Plaintiff argues that the conduct of VIHA and GVI constitutes a breach of contract, both express and implied; that the actions of Defendants constitute bad faith and unfair dealing; and that Defendants have breached a fiduciary duty owed to Plaintiff, all with resulting damages to Plaintiff. Id. at ¶13-14; 16-17; 19-20.
VIHA responds to Plaintiff's primary argument that she is entitled to the same premium reductions offered to GVI retirees by stating that VIHA contracted directly with CIGNA, outside of the GVI Group Health Plan during the years 2000-2011. Reply, at 4. Unlike the GVI plan, under the VIHA plan with CIGNA, retirees and active employees paid the same premiums. Motion, Exhibit A, ¶4. A result of VIHA contracting with CIGNA, separate and distinct from the GVI health insurance plan, was that higher premiums were charged than had been previously paid by VIHA employees prior to 2000 when they were covered under the GVI plan. Motion, at 2. To protect its employees from paying higher premiums than their GVI counterparts, VIHA absorbed the excess premium costs for several years. Id. However, after June, 2005, VIHA determined that it could no longer subsidize its employees' premiums, with the result that employee contributions to the VIHA health plan with CIGNA increased. Id.
VIHA argues that, as a semi-autonomous agency, it had the legal authority to enter into a contract directly with CIGNA to provide health coverage to its employees, and that Plaintiff is entitled only to the benefits available under that independently negotiated contract. Id. at 8-9. VIHA moves for dismissal of Plaintiff's Complaint for failure to state a valid claim, or in the alternative, as there are no disputed genuine issues of material fact, for summary judgment.

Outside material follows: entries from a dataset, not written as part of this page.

(** The double quote and the control characters that string literals
    cannot spell directly. *)
Definition dquote : ascii := ascii_of_nat 34.
Definition backslash : ascii := ascii_of_nat 92.
Definition ch_bs : ascii := ascii_of_nat 8.
Definition ch_tab : ascii := ascii_of_nat 9.
Definition ch_lf : ascii := ascii_of_nat 10.
Definition ch_ff : ascii := ascii_of_nat 12.
Definition ch_cr : ascii := ascii_of_nat 13.

(** [s.encode("utf-8")] and [b.decode("utf-8")], for a [str] that has an
    encoding. *)
Definition encode_utf8 (s : string) : string := s.
Definition decode_utf8 (b : string) : string := b.

(** [s.startswith(p)]. *)
Fixpoint startswith (p s : string) : bool :=
  match p, s with
  | EmptyString, _ => true
  | String a p', String b s' => if decide (a = b) then startswith p' s' else false
  | String _ _, EmptyString => false
  end.

(** [s[n:]]. *)
Fixpoint str_drop (n : nat) (s : string) : string :=
  match n, s with
  | S n', String _ s' => str_drop n' s'
  | _, _ => s
  end.

(** [s.endswith(c)] for a single character [c]. *)
Fixpoint endswith_char (c : ascii) (s : string) : bool :=
  match s with
  | EmptyString => false
  | String a EmptyString => bool_decide (a = c)
  | String _ s' => endswith_char c s'
  end.

(** [s.split(sep)] for a single-character separator. *)
Fixpoint split_char (sep : ascii) (s : string) : list string :=
  match s with
  | EmptyString => [EmptyString]
  | String a s' =>
      if decide (a = sep) then EmptyString :: split_char sep s'
      else match split_char sep s' with
           | piece :: rest => String a piece :: rest
           | [] => [String a EmptyString]
           end
  end.

(** [str(n)] for an [int]. *)
Definition str_of_int (n : Z) : string := pretty n.

(** The values a metadata payload holds: [None], [bool], [int], [str].
    A [str] that has a UTF-8 encoding is a [VStr], held as the bytes of that
    encoding; a [str] with lone surrogates, which has none, is a [VLone],
    held as the bytes [os.fsencode] gives for it. *)
Inductive value : Type :=
| VNone
| VBool (b : bool)
| VInt (n : Z)
| VStr (s : string)
| VLone (raw : string).

Global Instance value_eq_dec : EqDecision value.
Proof. solve_decision. Defined.

(** Truth value of a Python object, as [if x:] and [x and y] test it. *)
Definition truthy (v : value) : bool :=
  match v with
  | VNone => false
  | VBool b => b
  | VInt n => negb (n =? 0)
  | VStr s => negb (bool_decide (s = EmptyString))
  | VLone raw => negb (bool_decide (raw = EmptyString))
  end.

(** Whether a byte lies between two others. *)
Definition byte_in (lo hi : N) (c : ascii) : bool :=
  ((lo <=? N_of_ascii c) && (N_of_ascii c <=? hi))%N.

(** Whether a byte string is UTF-8: shortest forms only, no surrogate, no
    code point above U+10FFFF. *)
Fixpoint valid_utf8 (s : string) : bool :=
  match s with
  | EmptyString => true
  | String a r =>
      let n := N_of_ascii a in
      if (n <? 128)%N then valid_utf8 r
      else if byte_in 194 223 a then
        match r with
        | String b r' => byte_in 128 191 b && valid_utf8 r'
        | _ => false
        end
      else if byte_in 224 239 a then
        match r with
        | String b (String c r') =>
            byte_in (if (n =? 224)%N then 160 else 128)
                    (if (n =? 237)%N then 159 else 191) b
            && byte_in 128 191 c && valid_utf8 r'
        | _ => false
        end
      else if byte_in 240 244 a then
        match r with
        | String b (String c (String d r')) =>
            byte_in (if (n =? 240)%N then 144 else 128)
                    (if (n =? 244)%N then 143 else 191) b
            && byte_in 128 191 c && byte_in 128 191 d && valid_utf8 r'
        | _ => false
        end
      else false
  end.

(** [os.fsdecode(p)], the [str] Python makes of a file name: the text the
    name encodes when it is UTF-8, a [str] with lone surrogates otherwise. *)
Definition fsdecode (p : string) : value :=
  if valid_utf8 p then VStr p else VLone p.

Despite the fact that GVI has failed to substantively respond to Plaintiff's Complaint, Plaintiff has not differentiated her claims against VIHA from her claims against GVI. In fact, her Complaint contains no specific allegations against GVI. Rather, she equates actions taken by VIHA with those of GVI, and refers to both jointly as "Defendants." For example, Plaintiff indicates that by CIGNA's records she was "still being carried as an active employee of Defendant VIHA and CIGNA received no record of her retirement from employment with Defendants." Complaint, ¶10. Accordingly, as Plaintiff alleges the liability of both Defendants jointly, the Court will likewise jointly address Plaintiff's factual and legal claims against VIHA and GVI in considering VIHA's Motion.
DISCUSSION
The Court regards VIHA's Motion as a motion for summary judgment, as both Plaintiff and VIHA have submitted matters outside the pleadings. Fed. R. Civ. P. 12(d). A moving party will prevail on a motion for summary judgment where the record shows that there is no genuine issue of material fact and that the movant is entitled to judgment as a matter of law. Fed. R. Civ. P. 56(a), applicable pursuant to Super. Ct. R. 7; Celotex Corp. v. Catrett, 477 U.S. 317, 322-323, 106 S. Ct. 2548, 91 L. Ed. 2d 265 (1986). The Court must determine whether there exists a dispute as to a material fact, the determination of which will affect the outcome of the action under the applicable law. Anderson v. Liberty Lobby, Inc., 477 U.S. 242, 248, 106 S. Ct. 2505, 91 L. Ed. 2d 202 (1986). Such a dispute is genuine if the evidence is such that a reasonable trier of fact could return a verdict for the nonmoving party. Id. In analyzing the evidence, the Court must consider the pleadings and full factual record, drawing all justifiable inferences in favor of the nonmoving party, to determine whether the movant has met its burden of showing that there is no unresolved genuine issue of material fact. Matsushita Elec. Indus. Co., Ltd. v. Zenith Radio Corp., 475 U.S. 574, 587, 106 S. Ct. 1348, 89 L. Ed. 2d 538 (1986).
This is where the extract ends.